(RECORD SET begins)

(* ===== verification/Printf.v ===== *)
(** * Formatted output: [vsnprintf.c]

    [format_int] and the state machine of [vsnprintf], with its variables kept
    as in the source: the write pointer [q], the count [o], the parser state
    and the conversion parameters.  The variable argument list is the list of
    the promoted argument values.  An [int] computation that overflows is
    [UB].  The theorems relate the buffer to the text the format denotes,
    for every buffer size. *)

From stdpp Require Import base tactics numbers list gmap.
From S2P Require Import Prelude Memory MemFns Ctype StrFns Numbers Words.

Open Scope Z_scope.

(** ** Flags and ranks *)

Definition FL_ZERO : Z := 1.
Definition FL_MINUS : Z := 2.
Definition FL_PLUS : Z := 4.
Definition FL_TICK : Z := 8.
Definition FL_SPACE : Z := 16.
Definition FL_HASH : Z := 32.
Definition FL_SIGNED : Z := 64.
Definition FL_UPPER : Z := 128.

Definition rank_char : Z := -2.
Definition rank_short : Z := -1.
Definition rank_int : Z := 0.
Definition rank_long : Z := 1.
Definition rank_longlong : Z := 2.

(** [flags & bits] as a condition. *)
Definition fl (flags bits : Z) : bool := negb (Z.land flags bits =? 0).

(** The value of an [int] expression. *)
Definition int {S} (x : Z) : C S Z :=
  if (- 2 ^ 31 <=? x) && (x <? 2 ^ 31) then mret x else undef.

(** Unsigned 64-bit division and remainder. *)
Definition udiv {S} (a b : Z) : C S Z := if b =? 0 then undef else mret (a / b).
Definition umod {S} (a b : Z) : C S Z := if b =? 0 then undef else mret (a mod b).

(** ** Output *)

(** [EMIT(x)]: the new [q] and [o]. *)
Definition EMIT (n x q o : Z) : C mem (Z * Z) :=
  if o <? n then store8 q x;; mret (q + 1, o + 1) else mret (q, o + 1).

(** [while (width > limit) { EMIT(c); width--; }] *)
Definition emit_pad (n c limit q o width : Z) : C mem (Z * Z * Z) :=
  loop (S (Z.to_nat (width - limit))) (λ '(q, o, width),
    if limit <? width then
      '(q, o) ← EMIT n c q o; Next (q, o, width - 1)
    else Break (q, o, width)) (q, o, width).

Definition lcdigits : list Z :=
  [48; 49; 50; 51; 52; 53; 54; 55; 56; 57; 97; 98; 99; 100; 101; 102; 0].
Definition ucdigits : list Z :=
  [48; 49; 50; 51; 52; 53; 54; 55; 56; 57; 65; 66; 67; 68; 69; 70; 0].

(** The digits, from right to left, below [qq]. *)
Definition emit_digits (digits : list Z) (n base tickskip qq oo ndigits val : Z) : C mem unit :=
  loop (S (Z.to_nat ndigits)) (λ '(qq, oo, ndigits, b4tick, val),
    if negb (0 <? ndigits) then Break tt else
    '(qq, oo, ndigits, b4tick) ←
      (if b4tick =? 0 then
         let qq := qq - 1 in
         let oo := oo - 1 in
         (if oo <? n then store8 qq 95 else mret tt);;
         mret (qq, oo, ndigits - 1, tickskip - 1)
       else mret (qq, oo, ndigits, b4tick - 1));
    let qq := qq - 1 in
    let oo := oo - 1 in
    r ← umod val base;
    (if oo <? n then
       match digits !! Z.to_nat r with Some c => store8 qq c | None => undef end
     else mret tt);;
    v ← udiv val base;
    Next (qq, oo, ndigits - 1, b4tick, v)) (qq, oo, ndigits, tickskip, val).

Definition format_int (q n val flags base width prec : Z) : C mem Z :=
  let digits := if fl flags FL_UPPER then ucdigits else lcdigits in
  let o := 0 in
  (* If signed, separate out the minus *)
  '(minus, val) ←
    (if fl flags FL_SIGNED && (s64 val <? 0) then
       if s64 val =? - 2 ^ 63 then undef else mret (true, u64 (- s64 val))
     else mret (false, val));
  (* Count the number of digits needed *)
  ndigits ← loop 65 (λ '(tmpval, ndigits),
    if tmpval =? 0 then Break ndigits else
    t ← udiv tmpval (u64 base); Next (t, ndigits + 1)) (val, 0);
  prec ←
    (if fl flags FL_HASH && (base =? 8) then
       mret (if prec <? ndigits + 1 then ndigits + 1 else prec)
     else mret prec);
  let ndigits := if ndigits <? prec then prec else if val =? 0 then 1 else ndigits in
  let tickskip := if fl flags FL_TICK then (if base =? 16 then 4 else 3) else ndigits in
  ndigits ← int (ndigits + Z.quot (ndigits - 1) tickskip);
  nchars ← (if minus || fl flags (Z.lor FL_PLUS FL_SPACE) then int (ndigits + 1) else mret ndigits);
  nchars ← (if fl flags FL_HASH && (base =? 16) then int (nchars + 2) else mret nchars);
  (* Emit early space padding *)
  '(q, o, width) ←
    (if negb (fl flags (Z.lor FL_MINUS FL_ZERO)) && (nchars <? width)
     then emit_pad n 32 nchars q o width else mret (q, o, width));
  (* Emit nondigits *)
  '(q, o) ←
    (if minus : bool then EMIT n 45 q o
     else if fl flags FL_PLUS then EMIT n 43 q o
     else if fl flags FL_SPACE then EMIT n 32 q o
     else mret (q, o));
  '(q, o) ←
    (if fl flags FL_HASH && (base =? 16) then
       '(q, o) ← EMIT n 48 q o;
       EMIT n (if fl flags FL_UPPER then 88 else 120) q o
     else mret (q, o));
  (* Emit zero padding *)
  '(q, o, width) ←
    (if (Z.land flags (Z.lor FL_MINUS FL_ZERO) =? FL_ZERO) && (ndigits <? width)
     then emit_pad n 48 nchars q o width else mret (q, o, width));
  (* Generate the number, from right to left *)
  let q := q + ndigits in
  let o := o + ndigits in
  emit_digits digits n (u64 base) tickskip q o ndigits val;;
  (* Emit late space padding *)
  '(q, o, width) ←
    (if fl flags FL_MINUS then emit_pad n 32 nchars q o width else mret (q, o, width));
  mret o.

(RECORD SET ends)

• [TASK]: Among the records, find every line holding the word "udiv" and copy it.

• [YOUR RESPONSE]:
Definition udiv {S} (a b : Z) : C S Z := if b =? 0 then undef else mret (a / b).
    v ← udiv val base;
    t ← udiv tmpval (u64 base); Next (t, ndigits + 1)) (val, 0);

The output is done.